Top of RECORDS FOR THIS TASK

(* ===== verification/Controls.v ===== *)
(** * What controls and failures do to the queue (src/src/engine.rs, [Shell])

    The exact behaviour of [abort_pending] and of what calls it: a failed
    execution, an interrupt, a release, a hold that times out. *)

From Stdlib Require Import ZArith.
From stdpp Require Import base gmap sets list strings sorting.
From S2P Require Import Prelude Json Errors Wire Language Services Queue Requests Shell.

(** ** What a client sees *)

Definition aborted_obs (n : Z) (inb : Inbound) : list Obs :=
  let req := in_message inb in
  [status_obs req "busy";
   ORep (in_reply inb) (header req) "execute_reply"
     (Obj [("status", Str "aborted"); ("execution_count", jnat n); ("user_expressions", Obj []); ("payload", Arr [])]);
   status_obs req "idle"].

Definition hold_content (n : Z) (st : string) : Value :=
  match hold_error st with
  | Some er => Obj [("status", Str "error"); ("execution_count", jnat n); ("ename", value_index er "ename");
                    ("evalue", value_index er "evalue"); ("traceback", value_index er "traceback");
                    ("user_expressions", Obj []); ("payload", Arr [])]
  | None => Obj [("status", Str "ok"); ("execution_count", Null); ("user_expressions", Obj []); ("payload", Arr [])]
  end.

(** The end of a hold: the error it is released with, if any, the reply, idle. *)
Definition hold_obs (n : Z) (inb : Inbound) (st : string) : list Obs :=
  let req := in_message inb in
  match hold_error st with Some er => [OPub (header req) "error" er] | None => [] end ++
  [ORep (in_reply inb) (header req) "execute_reply" (hold_content n st); status_obs req "idle"].

Definition executes (l : list QueueItem) : list QueueItem := filter (λ q, is_execute (inbound q) = true) l.
Definition others (l : list QueueItem) : list QueueItem := filter (λ q, is_execute (inbound q) = false) l.

Definition aborts_obs (n : Z) (l : list QueueItem) : list Obs := concat (map (λ q, aborted_obs n (inbound q)) (executes l)).

(** What [abort_pending] leaves: everything received, less the execute requests. *)
Definition aborted_shell (s : Shell) : Shell :=
  set_queue (drain_incoming s) (others (drain (queue (drain_incoming s)))).

(** What [abort_pending] shows. *)
Definition abort_pending_obs (s : Shell) : list Obs :=
  aborts_obs (execution_count s) (drain (queue (drain_incoming s))).

Lemma drain_incoming_fields s :
  incoming (drain_incoming s) = [] ∧ held (drain_incoming s) = held s ∧ active (drain_incoming s) = active s ∧
  interrupting (drain_incoming s) = interrupting s ∧ execution_count (drain_incoming s) = execution_count s ∧
  phase (drain_incoming s) = phase s ∧ stopping (drain_incoming s) = stopping s.
Proof.
  assert (∀ l s0, let s1 := foldl enqueue s0 l in
    incoming s1 = incoming s0 ∧ held s1 = held s0 ∧ active s1 = active s0 ∧ interrupting s1 = interrupting s0 ∧
    execution_count s1 = execution_count s0 ∧ phase s1 = phase s0 ∧ stopping s1 = stopping s0) as Hf.
  { induction l as [|i l IH]; intros s0; simpl; [done|]. apply (IH (enqueue s0 i)). }
  apply (Hf (incoming s) (set_incoming s [])).
Qed.

Section Effects.
Context `{JsonTotal} `{LanguageSession L} (ks : KernelServices) (lang : L).

Lemma emits_abort_execute n inb : emits (abort_execute ks n inb) (aborted_obs n inb) tt.
Proof.
  unfold abort_execute, aborted_obs. eapply (emits_bind _ _ [_] tt [_; _]); [apply emits_status|].
  eapply (emits_bind _ _ [_] tt [_]); [apply emits_send_reply | apply emits_status].
Qed.

Lemma emits_finish_hold n item st :
  emits (finish_hold ks n item st) (hold_obs n (inbound item) st) (bool_decide (is_Some (hold_error st))).
Proof.
  unfold finish_hold, hold_obs, hold_content.
  eapply emits_bind with (a := hold_content n st); unfold hold_content.
  - destruct (hold_error st); [|apply emits_ret]. eapply (emits_bind _ _ [_] tt []); [apply emits_send_iopub | apply emits_ret].
  - eapply (emits_bind _ _ [_] tt [_]); [apply emits_send_reply|].
    eapply (emits_bind _ _ [_] tt []); [apply emits_status | apply emits_ret].
Qed.

Lemma emits_abort_loop n items keep :
  emits (abort_loop ks n items keep) (aborts_obs n items) (keep ++ others items).
Proof.
  revert keep. induction items as [|q items IH]; intros keep; simpl.
  { rewrite app_nil_r. apply emits_ret. }
  unfold aborts_obs, executes, others. destruct (is_execute (inbound q)) eqn:Hx.
  - rewrite filter_cons_True, filter_cons_False by congruence. cbn [map concat].
    eapply emits_bind; [apply emits_abort_execute | apply IH].
  - rewrite filter_cons_False, filter_cons_True by congruence.
    specialize (IH (keep ++ [q])). rewrite <- app_assoc in IH. exact IH.
Qed.

Lemma emits_abort_pending s : emits (abort_pending ks s) (abort_pending_obs s) (aborted_shell s).
Proof.
  unfold abort_pending, abort_pending_obs, aborted_shell. destruct (drain_incoming_fields s) as (_ & _ & _ & _ & <- & _).
  rewrite <- (app_nil_r (aborts_obs _ _)). eapply emits_bind; [apply emits_abort_loop | apply emits_ret].
Qed.

(** (aborting) [abort_pending] always succeeds.  It takes in every request
    that has arrived, answers exactly the queued execute requests, each with
    busy, one aborted reply and idle, from the highest priority to the lowest
    and first come first within a priority, and keeps every other request
    queued, in that order.  The active execution and the held request are not
    touched. *)
Theorem abort_pending_effect s w :
  wf_queue (queue (drain_incoming s)) →
  ∃ sorted w', sorted ≡ₚ queue (drain_incoming s) ∧ StronglySorted (λ a b, item_lt b a) sorted ∧
    emits_at w (abort_pending ks s) (Ok (set_queue (drain_incoming s) (others sorted)))
      (aborts_obs (execution_count s) sorted) w' ∧
    incoming (drain_incoming s) = [] ∧ active (drain_incoming s) = active s ∧ held (drain_incoming s) = held s.
Proof.
  intros Hwf. destruct (drain_spec _ Hwf) as [Hp Hs]. destruct (emits_abort_pending s w) as [w' E].
  destruct (drain_incoming_fields s) as (Hi & Hh & Ha & _). by exists (drain (queue (drain_incoming s))), w'.
Qed.

(** (a failed execution) when an execution ends, [active] is freed, and the
    queue is aborted exactly if the execution failed, its request stops on
    errors, and no interrupt is being handled (the interrupt has already
    aborted the queue). *)
Theorem execution_done_effect s done w :
  ∃ w', emits_at w (execution_done ks s done)
    (Ok (if failed done && stop_on_error done && negb (interrupting s) then aborted_shell (set_active s None) else set_active s None))
    (if failed done && stop_on_error done && negb (interrupting s) then abort_pending_obs (set_active s None) else []) w'.
Proof.
  unfold execution_done. simpl. destruct (_ && _); [apply emits_abort_pending|]. exists w. apply (emits_at_ret _ (Ok _)).
Qed.

(** (releasing a hold) a release finds the held request by its message id.
    If it does, the request is answered (ok, or the error its status names), the
    hold ends, pending executions are aborted exactly if the status was an
    error, and the requester is told [true]; otherwise nothing is shown, the
    hold stands, and the requester is told [false].  It never fails. *)
Theorem release_effect s id st k w :
  let hit := match held s with Some h => bool_decide (msg_id (in_message (inbound (held_item h))) = id) | None => false end in
  let erring := bool_decide (is_Some (hold_error st)) in
  ∃ w', emits_at w (apply_control ks lang s (Release id st k))
    (Ok (if hit then add_released (if erring then aborted_shell (set_held s None) else set_held s None) k true
         else add_released s k false))
    (match held s with
     | Some h => if hit then hold_obs (execution_count s) (inbound (held_item h)) st ++
                   (if erring then abort_pending_obs (set_held s None) else [])
                 else []
     | None => []
     end) w'.
Proof.
  cbv zeta. unfold apply_control. destruct (held s) as [h|] eqn:Eh; [|exists w; apply (emits_at_ret _ (Ok _))].
  case_bool_decide as Hid; [rewrite decide_True by done | rewrite decide_False by done; exists w; apply (emits_at_ret _ (Ok _))].
  set (erring := bool_decide (is_Some (hold_error st))).
  eapply emits_bind; [apply emits_finish_hold|]. fold erring. rewrite <- (app_nil_r (if erring then _ else _)).
  eapply emits_bind with (a := if erring then aborted_shell (set_held s None) else set_held s None); [|apply emits_ret].
  destruct erring; [apply emits_abort_pending | apply emits_ret].
Qed.

(** (a hold that times out) the hold's timer completes only at its deadline
    or after; then the held request is answered with a HoldTimeout error and
    the pending executions are aborted. *)
Theorem hold_timeout_effect s h w :
  held s = Some h → ready s w SelHold = true →
  (deadline h ≤ now w)%Z ∧
  ∃ w', emits_at w (select_step ks lang SelHold s) (Ok (aborted_shell (set_held s None)))
    (hold_obs (execution_count s) (inbound (held_item h)) "timeout" ++ abort_pending_obs (set_held s None)) w'.
Proof.
  intros Eh Hr. unfold ready, select_step in *. rewrite Eh in *. split; [by apply Z.leb_le|].
  clear Hr. revert w. eapply emits_bind; [apply emits_finish_hold | apply emits_abort_pending].
Qed.

Definition mark_interrupted (s : Shell) : Shell :=
  set_active s (match active s with Some a => Some (MkActive (a_todo a) (a_result a) true (a_panicked a)) | None => None end).

Lemma set_active_same s : active s = None → set_active s None = s.
Proof. destruct s. by intros [= ->]. Qed.

Lemma abort_pending_obs_held s : abort_pending_obs (set_held s None) = abort_pending_obs s.
Proof.
  assert (∀ l a, queue (foldl enqueue (set_held a None) l) = queue (foldl enqueue a l)) as Hq.
  { induction l as [|i l IH]; intros a; simpl; [done|]. apply (IH (enqueue a i)). }
  unfold abort_pending_obs. do 2 f_equal. apply (Hq _ (set_incoming s [])).
Qed.

Lemma emits_pass_interrupt s w :
  match active s with Some _ => lang_on_interrupt lang (tick w) | None => Ok tt end = Ok tt →
  ∃ w', emits_at w
    (match active s with
     | Some a => (r ← call (lang_on_interrupt lang); lift r) ;;; mret (set_active s (Some (MkActive (a_todo a) (a_result a) true (a_panicked a))))
     | None => mret s
     end) (Ok (mark_interrupted s)) [] w'.
Proof.
  intros Hok. unfold mark_interrupted. destruct (active s) as [a|] eqn:Ea.
  - destruct (emits_at_call w (lang_on_interrupt lang)) as [w1 E1]. rewrite Hok in E1. exists w1.
    eapply (emits_at_bind _ _ _ tt []); [|apply (emits_at_ret _ (Ok _))].
    eapply (emits_at_bind _ _ _ (Ok tt) []); [exact E1 | apply emits_at_ret].
  - rewrite set_active_same by done. exists w. apply (emits_at_ret _ (Ok _)).
Qed.

Lemma emits_end_hold s st :
  emits
    (match held s with
     | Some h => finish_hold ks (execution_count s) (held_item h) st ;;; mret (set_held s None)
     | None => mret s
     end)
    (match held s with Some h => hold_obs (execution_count s) (inbound (held_item h)) st | None => [] end) (set_held s None).
Proof.
  destruct (held s) as [h|] eqn:Eh.
  - rewrite <- (app_nil_r (hold_obs _ _ _)). eapply emits_bind; [apply emits_finish_hold | apply emits_ret].
  - assert (set_held s None = s) as ->; [|apply emits_ret]. unfold set_held. rewrite <- Eh. by destruct s.
Qed.

(** What the interrupt handler of the active execution says. *)
Definition handler_result (s : Shell) (w : World) : Result unit :=
  match active s with Some _ => lang_on_interrupt lang (tick w) | None => Ok tt end.

Lemma emits_failed_interrupt s w e :
  handler_result s w = Err e → ∃ w', emits_at w (apply_control ks lang s Interrupt) (Err e) [] w'.
Proof.
  unfold handler_result. intros Hh. simpl. destruct (active s) as [a|]; [|done].
  destruct (emits_at_call w (lang_on_interrupt lang)) as [w1 E1]. rewrite Hh in E1. exists w1.
  do 2 apply emits_at_bind_err. eapply (emits_at_bind _ _ _ (Err e) []); [exact E1 | apply emits_at_ret].
Qed.

(** C23: (interrupting) an interrupt is passed to the active execution, if any.
    If its handler fails, the control fails with that error at once: nothing is
    shown, and neither the hold nor the queue is touched.  Otherwise the held
    request is answered with a KeyboardInterrupt error and every queued execute
    request is aborted; afterwards nothing is held, every arrival has been read,
    no execute request is queued, and the execution is marked. *)
Theorem interrupt_effect s w :
  match handler_result s w with
  | Err e => ∃ w', emits_at w (apply_control ks lang s Interrupt) (Err e) [] w'
  | Ok _ =>
      let s1 := mark_interrupted (set_interrupting s true) in
      ∃ w' s', emits_at w (apply_control ks lang s Interrupt) (Ok s')
        (match held s with Some h => hold_obs (execution_count s) (inbound (held_item h)) "interrupt" | None => [] end ++
         abort_pending_obs s1) w' ∧
        s' = aborted_shell (set_held s1 None) ∧ held s' = None ∧ incoming s' = [] ∧ interrupting s' = true ∧
        (∀ a, active s' = Some a → a_interrupted a = true) ∧ ∀ q, q ∈ queue s' → is_execute (inbound q) = false
  end.
Proof.
  destruct (handler_result s w) as [[]|e] eqn:Hok; [|by apply emits_failed_interrupt]. intros s1.
  destruct (emits_pass_interrupt (set_interrupting s true) w Hok) as [w1 E1]. fold s1 in E1.
  destruct (emits_end_hold s1 "interrupt" w1) as [w2 E2].
  destruct (emits_abort_pending (set_held s1 None) w2) as [w3 E3]. rewrite abort_pending_obs_held in E3.
  exists w3, (aborted_shell (set_held s1 None)). destruct (drain_incoming_fields (set_held s1 None)) as (Hi & Hh & Ha & Ht & _).
  split_and!; [|done..| |by intros q [Hq _]%list_elem_of_filter].
  - eapply (emits_at_bind _ _ _ s1 []); [exact E1|]. eapply emits_at_bind; [exact E2 | exact E3].
  - intros a Ea. unfold aborted_shell in Ea. simpl in Ea, Ha. rewrite Ha in Ea. destruct (active s); by simplify_eq.
Qed.
End Effects.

Bottom of RECORDS FOR THIS TASK

WORK TASK |
The answer must be every line of the entries that includes the word "tick".

TASK RESULT |
  match active s with Some _ => lang_on_interrupt lang (tick w) | None => Ok tt end = Ok tt →
  match active s with Some _ => lang_on_interrupt lang (tick w) | None => Ok tt end.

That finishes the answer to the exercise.